ILGL Statement on Violence in Sri Lanka – April 2019

We as the Interfaith Leaders of Greater Lafayette wish to condemn the tragic acts of violence in churches and hotels in Colombo, Negombo, and Batticaloa, Sri Lanka.  We respond with a sense of deep sadness and grief that nearly 300 worshipers were killed and countless more injured on Easter, the holiest day for most people of the Christian faith.  We believe all people have the right to worship as they please and deserve to do so without fear of violence. 

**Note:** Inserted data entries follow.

(** * LaMEM staggered grid (fdstag.c) and residual assembly (JacRes):
      a shallow embedding and the properties of its specification.

    Conventions of the embedding.
    - [PetscScalar] is modelled by the real numbers [R], which have no
      rounding, no infinity and no NaN: a quotient by zero, which the
      machine stores as an infinity or a NaN, has no counterpart here.  The
      properties of the coordinates of a segment, and of what is built on
      them, exclude it by a hypothesis, and [Discret1DGenCoord] has no
      result here when it would leave such a quotient in its buffer.  Where
      a property turns on the rounding or on a NaN of the machine, the
      lines of the program in question are given a second time over the
      binary64 numbers of the kernel, in the module [Binary64].  [PetscInt]
      is modelled by [Z] (signed overflow is undefined in C and is not
      modelled).
    - A C array reached through a pointer is a total map from its index to
      its value; [p[i] = v] is the pointwise update [upd p i v].  A pointer
      into a buffer is the buffer together with an offset.  The node buffer
      of an axis has its bounds checked in [Discret1DGenCoord]: a run that
      touches an entry outside of it has no result.
    - A distributed-array view [a[k][j][i]] is a map of three indices.
    - [for(i = lo; i < hi; i++)] is [for_loop lo hi]; the standard triple
      loop of the sources (k outermost, i innermost) is [std_loop].
    - A function that ends in [PetscFunctionReturn(0)] after [CHKERRQ]
      checks returns [Res]: [Ok] with the new state or [Err] with the code.

    Outline.  Part I: the model, function by function.  Part II: the
    vocabulary of the properties.  Part III: example inputs.  Part IV: the
    properties.  Part V: the theorems at work on the example inputs. *)

From Stdlib Require Import ZArith Zquot List Bool Lia Reals Lra Psatz.
From Stdlib Require PrimFloat Uint63.
Import ListNotations.

Open Scope Z_scope.
Open Scope R_scope.

(** ** Part I: the model *)

(** *** C-like building blocks *)

Definition PetscInt := Z.
Definition PetscScalar := R.
Definition PetscErrorCode := Z.
Definition PETSC_ERR_USER : PetscErrorCode := 83%Z.

Inductive Res (A : Type) : Type :=
| Ok (a : A)
| Err (code : PetscErrorCode).
Arguments Ok {A} a.
Arguments Err {A} code.

Definition bindR {A B} (r : Res A) (k : A -> Res B) : Res B :=
  match r with
  | Ok a => k a
  | Err c => Err c
  end.

Notation "'CHK' x <- e ;; k" := (bindR e (fun x => k))
  (at level 10, x pattern, e at level 99, k at level 200).

Definition upd {A} (p : Z -> A) (i : Z) (v : A) : Z -> A :=
  fun j => if Z.eqb j i then v else p j.

Fixpoint for_count {St} (n : nat) (i : Z) (body : Z -> St -> St) (s : St) : St :=
  match n with
  | O => s
  | S n' => for_count n' (i + 1)%Z body (body i s)
  end.

(** [for(i = lo; i < hi; i++) s = body i s] *)
Definition for_loop {St} (lo hi : Z) (body : Z -> St -> St) (s : St) : St :=
  for_count (Z.to_nat (hi - lo)) lo body s.



(** Three-index arrays, [a[k][j][i]]. *)
Definition arr3 := Z -> Z -> Z -> R.

Definition get3 (a : arr3) (k j i : Z) : R := a k j i.

Definition set3 (a : arr3) (k j i : Z) (v : R) : arr3 :=
  fun k' j' i' =>
    if (Z.eqb k' k && Z.eqb j' j && Z.eqb i' i)%bool then v else a k' j' i'.

Notation "a @[ k , j , i ]" := (get3 a k j i)
  (at level 1, k at level 99, j at level 99, i at level 99,
   format "a @[ k ,  j ,  i ]").

(** START_STD_LOOP ... END_STD_LOOP:
    [for(k = sz; k < sz+nz; k++) for(j = sy; j < sy+ny; j++)
     for(i = sx; i < sx+nx; i++)]. *)
Definition std_loop {St} (sx sy sz nx ny nz : Z)
    (body : Z -> Z -> Z -> St -> St) (s : St) : St :=
  for_loop sz (sz + nz) (fun k =>
    for_loop sy (sy + ny) (fun j =>
      for_loop sx (sx + nx) (fun i => body k j i))) s.


(** *** MeshSeg1D *)

Record MeshSeg1D := {
  nsegs  : Z;          (* number of segments *)
  istart : Z -> Z;     (* indices of the first nodes plus last index *)
  xstart : Z -> R;     (* coordinates of the first nodes plus total size *)
  biases : Z -> R      (* biases for each segment *)
}.

Record MeshSegInp := {
  msi_nsegs  : Z;
  msi_delims : Z -> R;
  msi_ncells : Z -> Z;
  msi_biases : Z -> R
}.

(** [makeIntArray] and [makeScalArray] (Utils, not among the sources) are
    taken to return a cleared array when no initial data is passed. *)
Definition zeroInt : Z -> Z := fun _ => 0%Z.
Definition zeroScal : Z -> R := fun _ => 0.

Definition MeshSeg1DCreate (beg end_ : R) (tncels : Z) (msi : MeshSegInp)
  : MeshSeg1D :=
  let n := if Z.eqb (msi_nsegs msi) 0 then 1%Z else msi_nsegs msi in
  let '(ist, xst, bia) :=
    if Z.eqb (msi_nsegs msi) 0 then
      (zeroInt, zeroScal, upd zeroScal 0 1)
    else
      let '(_, ist, xst) :=
        for_loop 0 (msi_nsegs msi - 1)
          (fun i '(cnt, ist, xst) =>
             let cnt := (cnt + msi_ncells msi i)%Z in
             (cnt, upd ist (i + 1) cnt, upd xst (i + 1) (msi_delims msi i)))
          (0%Z, zeroInt, zeroScal) in
      let bia :=
        for_loop 0 (msi_nsegs msi)
          (fun i bia => upd bia i (msi_biases msi i)) zeroScal in
      (ist, xst, bia) in
  {| nsegs  := n;
     istart := upd (upd ist 0 0%Z) n tncels;
     xstart := upd (upd xst 0 beg) n end_;
     biases := bia |}.

Definition MeshSeg1DStretch (ms : MeshSeg1D) (eps : R) : MeshSeg1D :=
  {| nsegs  := nsegs ms;
     istart := istart ms;
     xstart := for_loop 0 (nsegs ms + 1)
                 (fun i xs => upd xs i (xs i * (1 - eps))) (xstart ms);
     biases := biases ms |}.

(** [crd] is a pointer into the coordinate buffer [mem]: [crd[i]] is
    [mem (crd + i)]. *)
Definition MeshSeg1DGenCoord (ms : MeshSeg1D) (iseg nl istart_ : Z)
    (crd : Z) (mem : Z -> R) : Z -> R :=
  (* total number of nodes in segment (including both ends) *)
  let N := (istart ms (iseg + 1) - istart ms iseg + 1)%Z in
  (* total number of cells *)
  let M := (N - 1)%Z in
  let xbeg := xstart ms iseg in
  let xclose := xstart ms (iseg + 1) in
  let bias := biases ms iseg in
  let avgSz := (xclose - xbeg) / IZR M in
  let mem1 :=
    if Req_dec_T bias 1 then
      for_loop 0 nl
        (fun i m => upd m (crd + i) (xbeg + IZR (istart_ + i) * avgSz)) mem
    else
      let begSz := 2 * avgSz / (1 + bias) in
      let endSz := bias * begSz in
      let dx := (endSz - begSz) / IZR (M - 1) in
      let sum0 := for_loop 0 istart_ (fun i sum => (sum + i)%Z) 0%Z in
      snd (for_loop 0 nl
             (fun i '(sum, m) =>
                ((sum + (istart_ + i))%Z,
                 upd m (crd + i)
                   (xbeg + IZR (istart_ + i) * begSz + IZR sum * dx)))
             (sum0, mem))
  in
  (* override last node coordinate *)
  if Z.eqb (istart_ + nl) N then upd mem1 (crd + (nl - 1)) xclose else mem1.

Definition MeshSeg1DGetUniStep (ms : MeshSeg1D) : R :=
  (xstart ms (nsegs ms) - xstart ms 0) / IZR (istart ms (nsegs ms)).

(** *** Discret1D *)

Record Discret1D := {
  nproc  : Z;        (* number of processors *)
  rank   : Z;        (* rank of current processor *)
  starts : Z -> Z;   (* index of first node on all processors + last index *)
  pstart : Z;        (* index of first node on this processor *)
  tnods  : Z;        (* total number of nodes *)
  tcels  : Z;        (* total number of cells *)
  nnods  : Z;        (* number of local nodes *)
  ncels  : Z;        (* number of local cells *)
  bufsz  : Z;        (* size of the node coordinate buffer *)
  ncoor  : Z -> R;   (* node coordinates, local index; ghosts at -1, nnods, .. *)
  ccoor  : Z -> R;   (* cell coordinates, local index; ghosts at -1, ncels *)
  color  : Z;        (* column color *)
  grprev : Z;        (* global rank of previous process (-1 if none) *)
  grnext : Z;        (* global rank of next process (-1 if none) *)
  h_uni  : R;        (* uniform mesh step, negative if the mesh is not uniform *)
  h_min  : R;
  h_max  : R
}.

(** [ds->ncoor = ds->nbuff + 1] and [ds->ccoor = ds->cbuff + 1]: the buffers
    are the same memory seen from one entry earlier. *)
Definition nbuff (ds : Discret1D) (i : Z) : R := ncoor ds (i - 1).
Definition cbuff (ds : Discret1D) (i : Z) : R := ccoor ds (i - 1).

Definition set_coor (ds : Discret1D) (nc cc : Z -> R) : Discret1D :=
  {| nproc := nproc ds; rank := rank ds; starts := starts ds;
     pstart := pstart ds; tnods := tnods ds; tcels := tcels ds;
     nnods := nnods ds; ncels := ncels ds; bufsz := bufsz ds;
     ncoor := nc; ccoor := cc;
     color := color ds; grprev := grprev ds; grnext := grnext ds;
     h_uni := h_uni ds; h_min := h_min ds; h_max := h_max ds |}.

Definition set_steps (ds : Discret1D) (hu hmn hmx : R) : Discret1D :=
  {| nproc := nproc ds; rank := rank ds; starts := starts ds;
     pstart := pstart ds; tnods := tnods ds; tcels := tcels ds;
     nnods := nnods ds; ncels := ncels ds; bufsz := bufsz ds;
     ncoor := ncoor ds; ccoor := ccoor ds;
     color := color ds; grprev := grprev ds; grnext := grnext ds;
     h_uni := hu; h_min := hmn; h_max := hmx |}.

(** The object is written field by field; the three mesh steps are not
    assigned here and keep what [ds] held. *)
Definition Discret1DCreate (ds : Discret1D) (nproc_ rank_ : Z)
    (nnodProc : Z -> Z) (color_ : Z) (grprev_ grnext_ : Z) : Discret1D :=
  let '(cnt, st) :=
    for_loop 0 nproc_
      (fun i '(cnt, st) => ((cnt + nnodProc i)%Z, upd st i cnt))
      (0%Z, zeroInt) in
  let st := upd st nproc_ (cnt - 1)%Z in
  let nn := nnodProc rank_ in
  {| nproc := nproc_; rank := rank_; starts := st;
     pstart := st rank_;
     tnods := cnt; tcels := (cnt - 1)%Z;
     nnods := nn;
     ncels := if Z.eqb grnext_ (-1) then (nn - 1)%Z else nn;
     bufsz := if Z.eqb grnext_ (-1) then (nn + 2)%Z else (nn + 3)%Z;
     ncoor := zeroScal; ccoor := zeroScal;
     color := color_; grprev := grprev_; grnext := grnext_;
     h_uni := h_uni ds; h_min := h_min ds; h_max := h_max ds |}.

(** Modelled from the spec: the macros [SIZE_CELL] and [SIZE_NODE] are
    declared in fdstag.h, which is not among the sources.  The spec calls
    them the local cell width (difference of the two nodes of a cell) and
    the backward/forward spacing between adjacent cell centers. *)
Definition SIZE_CELL (i s : Z) (ds : Discret1D) : R :=
  ncoor ds (i - s + 1) - ncoor ds (i - s).

Definition SIZE_NODE (i s : Z) (ds : Discret1D) : R :=
  ccoor ds (i - s) - ccoor ds (i - s - 1).

Definition rtol : R := 1e-8.

(** [MPI_Allreduce] with [MPI_MIN] / [MPI_MAX] over the column communicator:
    [peers] holds what the other processes of the column contribute. *)
Definition Allreduce_MIN (peers : list R) (l : R) : R := fold_right Rmin l peers.
Definition Allreduce_MAX (peers : list R) (l : R) : R := fold_right Rmax l peers.

Definition Discret1DGetMinMaxCellSize (peers : list (R * R))
    (ds : Discret1D) (ms : MeshSeg1D) : Discret1D :=
  (* get local values *)
  let l0 := SIZE_CELL 0 0 ds in
  let '(lminsz, lmaxsz) :=
    for_loop 1 (ncels ds)
      (fun i '(mn, mx) =>
         let sz := SIZE_CELL i 0 ds in
         let mn := if Rlt_dec sz mn then sz else mn in
         let mx := if Rgt_dec sz mx then sz else mx in
         (mn, mx))
      (l0, l0) in
  (* sort out sequential case *)
  let '(gminsz, gmaxsz) :=
    if Z.eqb (nproc ds) 1 then (lminsz, lmaxsz)
    else (Allreduce_MIN (map fst peers) lminsz,
          Allreduce_MAX (map snd peers) lmaxsz) in
  (* detect uniform mesh & store result *)
  let h := MeshSeg1DGetUniStep ms in
  if Rlt_dec (Rabs (gmaxsz - gminsz)) (rtol * h)
  then set_steps ds h h h
  else set_steps ds (-1) gminsz gmaxsz.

While the individuals and groups who perpetrated this horrific act are still being sought by authorities and will likely be brought to justice by the authorities in Sri Lanka, it is also well to remember that radical factions of any group do not represent the broadest and best of any group or faith.  We continue to encourage people to work towards the freedom of all people in all places to worship as they see fit, and for all of us to work for justice and peace.   Let us join in prayer for the families touched by this tragedy and work as we are each able for a better world for all people. 

ILGL Statement on Fires at Holy Sites – April 2019

A church building is not the same thing as a church community. A Mosque cannot fully embody the prayers of the faithful that gather there. A holy site is holy because of the way it brings worshipers together. And yet, our buildings, our community centers, our holy sites provide space where we connect with one another and to the divine.  No matter the religion it houses, a place of worship is holy to those who keep it holy, and thus the Interfaith Leaders of Greater Lafayette (ILGL) mourn along side those of any religion who see their sacred spaces damaged.

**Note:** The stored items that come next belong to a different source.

(** C1, as amended. When the run has reached a requested feature block and
    its fetch raises: if the block is a secret scanning or a Dependabot
    block and the lowercased text contains a phrase of the list of that
    same feature, the notice and the text are printed, no file is written
    and the run goes on with the blocks that follow; if the block is a code
    scanning block, or the text contains no phrase of the list of the
    feature, the run ends there with the exception. *)
Theorem disabled_feature_is_skipped A c st0 d pre b post s1 s1' e :
  scope_blocks A c = Some (pre ++ b :: post)%list →
  reaches A c st0 d pre s1 →
  PyStr.mem (b_feature b) (features c) = true →
  b_fetch b s1 = (s1', inl e) →
  (b_feature b = "secretscanning" ∧
     PyStr.any_in secret_scanning_disabled_strings (PyStr.lower (str e)) = true
   ∨ b_feature b = "dependabot" ∧
     PyStr.any_in dependabot_disabled_strings (PyStr.lower (str e)) = true →
   ∃ phrases notice,
     b_except b = Some (phrases, notice) ∧
     let s2 := add_stdout (str e) (add_stdout notice s1') in
     reaches A c st0 d (pre ++ [b]) s2 ∧
     main A c st0 = for_each post (run_block c d) s2 ∧
     files s2 = files s1 ∧
     files s2 !! b_file b = files st0 !! b_file b) ∧
  (b_feature b = "codescanning"
   ∨ b_feature b = "secretscanning" ∧
     PyStr.any_in secret_scanning_disabled_strings (PyStr.lower (str e)) = false
   ∨ b_feature b = "dependabot" ∧
     PyStr.any_in dependabot_disabled_strings (PyStr.lower (str e)) = false →
   main A c st0 = (s1', inl e)).
Proof.
  intros Hbs Hreach Hreq Hraise.
  destruct (scope_blocks_at _ _ _ _ _ Hbs) as (Hb & Hpre & Hfiles & Hexc).
  destruct (fetch_raises_outcome c d b s1 s1' e Hb Hreq Hraise) as [Hsame Hblock].
  pose proof (main_continues _ _ _ _ _ _ _ Hreach Hbs) as Hmain.
  cbn [for_each] in Hmain. unfold bind in Hmain. rewrite Hblock in Hmain.
  split.
  - intros Hown.
    assert (Hh : ∃ phrases notice, b_except b = Some (phrases, notice) ∧
                 PyStr.any_in phrases (PyStr.lower (str e)) = true).
    { rewrite Hexc. destruct Hown as [[-> Hm] | [-> Hm]]; cbn; eauto. }
    destruct Hh as (phrases & notice & Hex & Hm).
    exists phrases, notice. split; [exact Hex |]. cbv zeta.
    rewrite Hex in Hmain, Hblock. cbv beta iota in Hmain, Hblock.
    rewrite Hm in Hmain, Hblock. split_and!.
    + destruct Hreach as (s0 & Hadm & Hrun). exists s0. split; [exact Hadm |].
      rewrite for_each_app, Hrun. cbn [for_each]. unfold bind. rewrite Hblock.
      reflexivity.
    + exact Hmain.
    + exact Hsame.
    + cbn [files add_stdout]. rewrite Hsame.
      eapply reaches_files; eauto. apply Hfiles. left.
  - intros Hnot. rewrite Hmain, Hexc.
    unfold ss_handler, dependabot_handler.
    destruct Hnot as [-> | [[-> Hm] | [-> Hm]]];
      cbn [String.eqb Ascii.eqb Bool.eqb]; cbv beta iota; [done | |]; by rewrite Hm.
Qed.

Members of ILGL watched with great sadness as the great Cathedral Church of Notre Dame was heavily damaged by fire yesterday. We were also saddened to see that the Al Aqsa Mosque—one of Islam’s most holy sites—was also damaged by fire. We offer prayers for the church community that worships at the Notre Dame in Paris and for all those who have glimpsed the beauty of God there. We pray also for the Muslim community in Jerusalem and for those who answer the call to prayer at the Al Aqsa Mosque.